Rescorla-Wagner equilibrium, convergence, and overshadowing #

theorem Core.RescorlaWagner.totalStrength_recurrence {C : Type u_1} [DecidableEq C] (rw : RescorlaWagner C) (S : Finset C) (V : C → ℝ) :

∑ c ∈ S, rw.update S V c = ∑ c ∈ S, V c + rw.learnRate * rw.predictionError S V * ∑ c ∈ S, rw.salience c

Total strength recurrence: the summed associative strength across present cues follows an affine recurrence after each trial,

ΣV' = ΣV + β · (Σ_{c∈S} α_c) · (λ − ΣV)
    = (1 − β·A) · ΣV + β·A·λ       where A = Σ_{c∈S} α_c

the same shape as the Luce α-model (cf. LinearLearner.iterate_closed_form) with retention rate 1 − β·A, since the prediction error (λ − ΣV) is shared across all present cues.

theorem Core.RescorlaWagner.totalStrength_convergence {C : Type u_1} [DecidableEq C] (rw : RescorlaWagner C) (S : Finset C) (V₀ : C → ℝ) (h_pos : 0 < rw.learnRate * ∑ c ∈ S, rw.salience c) (h_stable : rw.learnRate * ∑ c ∈ S, rw.salience c < 1) :

Filter.Tendsto (fun (n : ℕ) => ∑ c ∈ S, rw.iterateConst S V₀ n c) Filter.atTop (nhds rw.maxCond)

Total strength convergence: under repeated identical trials with the same cue set S, the total associative strength converges to λ.

theorem Core.RescorlaWagner.proportional_partition {C : Type u_1} [DecidableEq C] (rw : RescorlaWagner C) (S : Finset C) (n : ℕ) :

∃ (K : ℝ), ∀ c ∈ S, rw.iterateConst S (fun (x : C) => 0) n c = rw.salience c * K

Proportional partition ([RW72]): when all cues start with zero associative strength and the same cue set is presented on every trial, each cue's strength at every step is proportional to its salience — there exists Kₙ with Vₙ(c) = α_c · Kₙ for every present cue c.
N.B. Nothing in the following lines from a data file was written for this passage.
(** A [POST] to [edit] for an existing post, in full. *)
Lemma edit_exact env post_id req w post :
  session w !! post_id = Some post -> method req = POST ->
  let e := edit_fields req post in
  edit env post_id req w =
    match uploaded_name env req with
    | None => (edit_committed env post_id req w e (uploads w) [], inr (Redirect "index"))
    | Some n =>
        match stale_image post w with
        | Some old =>
            if os_remove_fails env old
            then ({| session := <[post_id := e]> (session w);
                     posts_db := posts_db w; jobs := jobs w;
                     uploads := uploads w; clock := clock w;
                     trace := trace w ++ [CallOsRemove old] |}, inl (OSError old))
            else (edit_committed env post_id req w
                    (set_image_filename (Some n) e)
                    ({[ n ]} ∪ (uploads w ∖ {[ old ]}))
                    [CallOsRemove old; CallSave n], inr (Redirect "index"))
        | None =>
            (edit_committed env post_id req w (set_image_filename (Some n) e)
               ({[ n ]} ∪ uploads w) [CallSave n], inr (Redirect "index"))
        end
    end.
Proof.
  intros Hget Hm e. unfold edit.
  erewrite bind_inr by (apply query_get_or_404_found; exact Hget).
  rewrite Hm. erewrite bind_inr by reflexivity.
  assert (Hupd : forall f,
             alter f post_id (alter (edit_fields req) post_id (session w))
             = <[post_id := f e]> (session w)).
  { intros f. rewrite (alter_present _ _ _ _ Hget).
    erewrite alter_present by apply lookup_insert_eq. apply insert_insert_eq. }
  pose proof (edit_image_exact env post_id post req
                (with_session (alter (edit_fields req) post_id (session w)) w)) as Himg.
  unfold stale_image in *. cbn [uploads with_session] in Himg.
  destruct (uploaded_name env req) as [n|].
  - destruct (truthy (image_filename post)) as [old|].
    + destruct (bool_decide (old ∈ uploads w)).
      * destruct (os_remove_fails env old).
        -- erewrite bind_inl by exact Himg. cbn.
           rewrite (alter_present _ _ _ _ Hget). reflexivity.
        -- erewrite bind_inr by exact Himg.
           erewrite bind_inr by reflexivity.
           erewrite bind_inr by apply guarded_registration.
           unfold ret, edit_committed, form_time. cbn. rewrite Hupd.
           rewrite <- !app_assoc. reflexivity.
      * erewrite bind_inr by exact Himg.
        erewrite bind_inr by reflexivity.
        erewrite bind_inr by apply guarded_registration.
        unfold ret, edit_committed, form_time. cbn. rewrite Hupd.
        rewrite <- !app_assoc. reflexivity.
    + erewrite bind_inr by exact Himg.
      erewrite bind_inr by reflexivity.
      erewrite bind_inr by apply guarded_registration.
      unfold ret, edit_committed, form_time. cbn. rewrite Hupd.
      rewrite <- !app_assoc. reflexivity.
  - erewrite bind_inr by exact Himg.
    erewrite bind_inr by reflexivity.
    erewrite bind_inr by apply guarded_registration.
    unfold ret, edit_committed, form_time. cbn.
    rewrite (alter_present _ _ _ _ Hget), <- !app_assoc. reflexivity.
Qed.

(** X6: a [POST] to [edit] for an existing post touches no other row.  When
    it answers with the redirect, the committed row has the submitted title,
    content and platform, the submitted time read in IST, the status it had
    before, and the image name of the upload if there is one, else the one
    it had.  When it raises, the committed table is as before. *)
Theorem edit_changes_only_its_post (env : Env) (post_id : Z) (req : Request)
    (w : World) (post : Post) :
  session w = posts_db w ->
  posts_db w !! post_id = Some post -> method req = POST ->
  let w' := (edit env post_id req w).1 in
  (forall i, i <> post_id -> posts_db w' !! i = posts_db w !! i) /\
  ((edit env post_id req w).2 = inr (Redirect "index") ->
   posts_db w' !! post_id =
     Some (mk_Post (form_title req) (form_content req) (form_platform req)
             {| wall := form_scheduled_time req; tzinfo := Some IST |}
             (status post)
             (match uploaded_name env req with
              | Some n => Some n
              | None => image_filename post
              end))) /\
  (forall e, (edit env post_id req w).2 = inl e -> posts_db w' = posts_db w).
Proof.
  intros Hclean Hget Hm. rewrite <- Hclean in Hget.
  rewrite (edit_exact env post_id req w post Hget Hm).
  destruct (uploaded_name env req) as [n|].
  - destruct (stale_image post w) as [old|].
    + destruct (os_remove_fails env old); cbn.
      * split; [reflexivity|]. split; [discriminate | reflexivity].
      * rewrite <- Hclean.
        split; [intros i Hi; apply lookup_insert_ne; congruence|].
        split; [intros _; apply lookup_insert_eq | discriminate].
    + cbn. rewrite <- Hclean.
      split; [intros i Hi; apply lookup_insert_ne; congruence|].
      split; [intros _; apply lookup_insert_eq | discriminate].
  - cbn. rewrite <- Hclean.
    split; [intros i Hi; apply lookup_insert_ne; congruence|].
    split; [intros _; apply lookup_insert_eq | discriminate].
Qed.

Lemma edit_changes_only_its_post_witness :
  posts_db (edit quiet 2 request_image world_abc).1 !! 2 =
    Some (mk_Post "B2" "second" "linkedin"
            {| wall := 95000000000; tzinfo := Some IST |} "scheduled"
            (Some "new.png")) /\
  posts_db (edit quiet 2 request_image world_abc).1 !! 1 = Some post_a.
Proof.
  destruct (edit_changes_only_its_post quiet 2 request_image world_abc post_b
              eq_refl eq_refl eq_refl) as (Hframe & Hrow & _).
  split; [exact (Hrow eq_refl)|].
  rewrite (Hframe 1) by discriminate. reflexivity.
Defined.

(** X7: the removal of the old image in [edit] is not guarded.  When a new
    image is uploaded, the post's old file is in the folder and [os.remove]
    fails, [edit] raises that error to the requester: nothing is committed,
    the scheduler is not called, the upload folder is as before, and the
    field changes stay in the session until the request is torn down. *)
Theorem edit_image_failure_propagates (env : Env) (post_id : Z) (req : Request)
    (w : World) (post : Post) (n old : string) :
  session w !! post_id = Some post -> method req = POST ->
  uploaded_name env req = Some n ->
  stale_image post w = Some old ->
  os_remove_fails env old = true ->
  (edit env post_id req w).2 = inl (OSError old) /\
  let w' := (edit env post_id req w).1 in
  posts_db w' = posts_db w /\ jobs w' = jobs w /\ uploads w' = uploads w /\
  trace w' = trace w ++ [CallOsRemove old] /\
  session w' !! post_id = Some (edit_fields req post) /\
  session (step env (Edit post_id req) w) = posts_db w.
Proof.
  intros Hget Hm Hn Hold Hfail. cbn [step].
  rewrite (edit_exact env post_id req w post Hget Hm), Hn, Hold, Hfail. cbn.
  repeat split. apply lookup_insert_eq.
Qed.

Lemma edit_image_failure_propagates_witness :
  (edit readonly 2 request_image world_abc).2 = inl (OSError "b.png") /\
  posts_db (edit readonly 2 request_image world_abc).1 = table_abc /\
  jobs (edit readonly 2 request_image world_abc).1 = ∅.
Proof.
  destruct (edit_image_failure_propagates readonly 2 request_image world_abc
              post_b "new.png" "b.png" eq_refl eq_refl eq_refl eq_refl eq_refl)
    as (Hr & Hdb & Hj & _).
  split; [exact Hr|]. split; [exact Hdb | exact Hj].
Defined.

(** X8: the upload folder after an [edit] that answers with the redirect.
    Without an upload the folder is as before.  With one, the new file is in
    the folder and the post's old file, if it was there and has another
    name, is gone; no other file is touched. *)
Theorem edit_replaces_image (env : Env) (post_id : Z) (req : Request)
    (w : World) (post : Post) :
  session w !! post_id = Some post -> method req = POST ->
  (edit env post_id req w).2 = inr (Redirect "index") ->
  let w' := (edit env post_id req w).1 in
  match uploaded_name env req with
  | None => uploads w' = uploads w
  | Some n =>
      n ∈ uploads w' /\
      (forall old, stale_image post w = Some old -> old <> n -> old ∉ uploads w') /\
      (forall f, f <> n -> stale_image post w <> Some f ->
                 (f ∈ uploads w' <-> f ∈ uploads w))
  end.
Proof.
  intros Hget Hm. rewrite (edit_exact env post_id req w post Hget Hm).
  destruct (uploaded_name env req) as [n|].
  - destruct (stale_image post w) as [old|].
    + destruct (os_remove_fails env old); cbn; [discriminate|]. intros _.
      split; [apply elem_of_union; left; apply elem_of_singleton; reflexivity|].
      split.
      * intros old' [= <-] Hne.
        rewrite elem_of_union, elem_of_difference, !elem_of_singleton. tauto.
      * intros f Hf Hold. assert (f <> old) by congruence.
        rewrite elem_of_union, elem_of_difference, !elem_of_singleton. tauto.
    + cbn. intros _.
      split; [apply elem_of_union; left; apply elem_of_singleton; reflexivity|].
      split; [discriminate|].
      intros f Hf _. rewrite elem_of_union, elem_of_singleton. tauto.
  - cbn. intros _. reflexivity.
Qed.

Lemma edit_replaces_image_witness :
  "new.png" ∈ uploads (edit quiet 2 request_image world_abc).1 /\
  "b.png" ∉ uploads (edit quiet 2 request_image world_abc).1.
Proof.
  pose proof (edit_replaces_image quiet 2 request_image world_abc post_b
                eq_refl eq_refl eq_refl) as H.
  cbn in H. destruct H as (Hin & Hold & _).
  split; [exact Hin|]. apply (Hold "b.png" eq_refl). discriminate.
Defined.

(** A [GET], and any request for an id no post has, goes through [edit]
    without a change. *)
Lemma edit_reads env post_id req w :
  match session w !! post_id with
  | None => edit env post_id req w = (w, inl NotFound404)
  | Some post =>
      method req = GET ->
      edit env post_id req w = (w, inr (Render "edit.html" [(post_id, post)]))
  end.
Proof.
  destruct (session w !! post_id) as [post|] eqn:Hget.
  - intros Hm. unfold edit.
    erewrite bind_inr by (apply query_get_or_404_found; exact Hget).
    rewrite Hm. reflexivity.
  - unfold edit.
    erewrite bind_inl by (apply query_get_or_404_missing; exact Hget).
    reflexivity.
Qed.

(** X9: [edit] only reads on a [GET] and on a missing post.  For an id no
    post has, taken from the range of the integer primary key, it answers
    404 whatever the method; on a [GET] for an existing post it renders the
    form with the post as it is.  In both cases nothing changes, not even
    the trace. *)
Theorem edit_reads_only (env : Env) (post_id : Z) (req : Request) (w : World) :
  match session w !! post_id with
  | None =>
      - 2 ^ 63 <= post_id < 2 ^ 63 ->
      edit env post_id req w = (w, inl NotFound404)
  | Some post =>
      method req = GET ->
      edit env post_id req w = (w, inr (Render "edit.html" [(post_id, post)]))
  end.
Proof.
  pose proof (edit_reads env post_id req w) as H.
  destruct (session w !! post_id) as [post|]; [exact H | intros _; exact H].
Qed.

Lemma edit_reads_only_witness :
  edit quiet 7 request_post world_abc = (world_abc, inl NotFound404) /\
  edit quiet 1 (mk_Request GET "" "" "" 0 None) world_abc =
    (world_abc, inr (Render "edit.html" [(1, post_a)])).
Proof.
  split.
  - assert (Hrange : - 2 ^ 63 <= 7 < 2 ^ 63) by lia.
    exact (edit_reads_only quiet 7 request_post world_abc Hrange).
  - exact (edit_reads_only quiet 1 (mk_Request GET "" "" "" 0 None) world_abc eq_refl).
Defined.

(** ** Delete *)

Lemma delete_image_exact env post w :
  delete_image env post w =
    match stale_image post w with
    | Some old =>
        if os_remove_fails env old
        then ({| session := session w; posts_db := posts_db w; jobs := jobs w;
                 uploads := uploads w; clock := clock w;
                 trace := trace w ++ [CallOsRemove old;
                                      Logged ERROR (DeleteImageFailed old)] |}, inr tt)
        else ({| session := session w; posts_db := posts_db w; jobs := jobs w;
                 uploads := uploads w ∖ {[ old ]}; clock := clock w;
                 trace := trace w ++ [CallOsRemove old] |}, inr tt)
    | None => (w, inr tt)
    end.
Proof.
  unfold delete_image, stale_image.
  destruct (truthy (image_filename post)) as [old|]; [|reflexivity].
  unfold_M. unfold os_remove.
  destruct (bool_decide (old ∈ uploads w)); [|reflexivity].
  destruct (os_remove_fails env old); [|reflexivity].
  unfold record. cbn. rewrite <- app_assoc. reflexivity.
Qed.

Lemma cancel_exact post_id w :
  try_except
    (scheduler_remove_job (_job_id post_id) >>
     logging INFO (DeleteRemoved post_id))
    (fun _ => logging WARNING (DeleteJobNotFound post_id)) w =
  ({| session := session w; posts_db := posts_db w;
      jobs := base.delete (_job_id post_id) (jobs w);
      uploads := uploads w; clock := clock w;
      trace := trace w ++
        [CallRemoveJob (_job_id post_id);
         match jobs w !! _job_id post_id with
         | Some _ => Logged INFO (DeleteRemoved post_id)
         | None => Logged WARNING (DeleteJobNotFound post_id)
         end] |}, inr tt).
Proof.
  unfold try_except, bind, scheduler_remove_job, logging, effect.
  destruct (jobs w !! _job_id post_id) eqn:Hjob;
    unfold record, with_jobs; cbn.
  - rewrite <- app_assoc. reflexivity.
  - rewrite <- app_assoc, (delete_id (jobs w)) by exact Hjob. reflexivity.
Qed.

Lemma returns_pair {A} (m : M A) w a :
  (m w).2 = inr a -> m w = ((m w).1, inr a).
Proof. destruct (m w) as [w' r]. cbn. intros ->. reflexivity. Qed.

Lemma delete_image_returns env post w : (delete_image env post w).2 = inr tt.
Proof.
  rewrite delete_image_exact.
  destruct (stale_image post w) as [old|]; [|reflexivity].
  destruct (os_remove_fails env old); reflexivity.
Qed.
At convergence each cue's strength is its salience-share of the outcome maximum λ.

theorem Core.RescorlaWagner.overshadowing {C : Type u_1} [DecidableEq C] (rw : RescorlaWagner C) (S : Finset C) (A B : C) (n : ℕ) (hA : A ∈ S) (hB : B ∈ S) (_hne : A ≠ B) (h_salience : rw.salience B < rw.salience A) (h_pos : 0 < ∑ c ∈ S, rw.iterateConst S (fun (x : C) => 0) n c) :

rw.iterateConst S (fun (x : C) => 0) n B < rw.iterateConst S (fun (x : C) => 0) n A

Overshadowing ([RW72]; [Ell06]): when two cues are both present on every trial, the more salient cue captures more associative strength at every step (and hence at equilibrium). Immediate from proportional_partition: Vₙ(c) = α_c · K, so Vₙ(A) = α_A · K > α_B · K = Vₙ(B) whenever K > 0.

theorem Core.RescorlaWagner.blocked_cue_zero {C : Type u_1} [DecidableEq C] (rw : RescorlaWagner C) (S : Finset C) (V : C → ℝ) (C' : C) (hC : C' ∈ S) (hV : V C' = 0) (h_total : ∑ c ∈ S, V c = rw.maxCond) :

rw.update S V C' = 0

ΔP–R-W correspondence ([Ell06]; [CH95a]): the blocked direction of a blocking experiment. If one cue already captures all the associative strength and the novel cue starts at zero, the novel cue remains at zero after compound trials — matching ΔP = 0 for the blocked cue.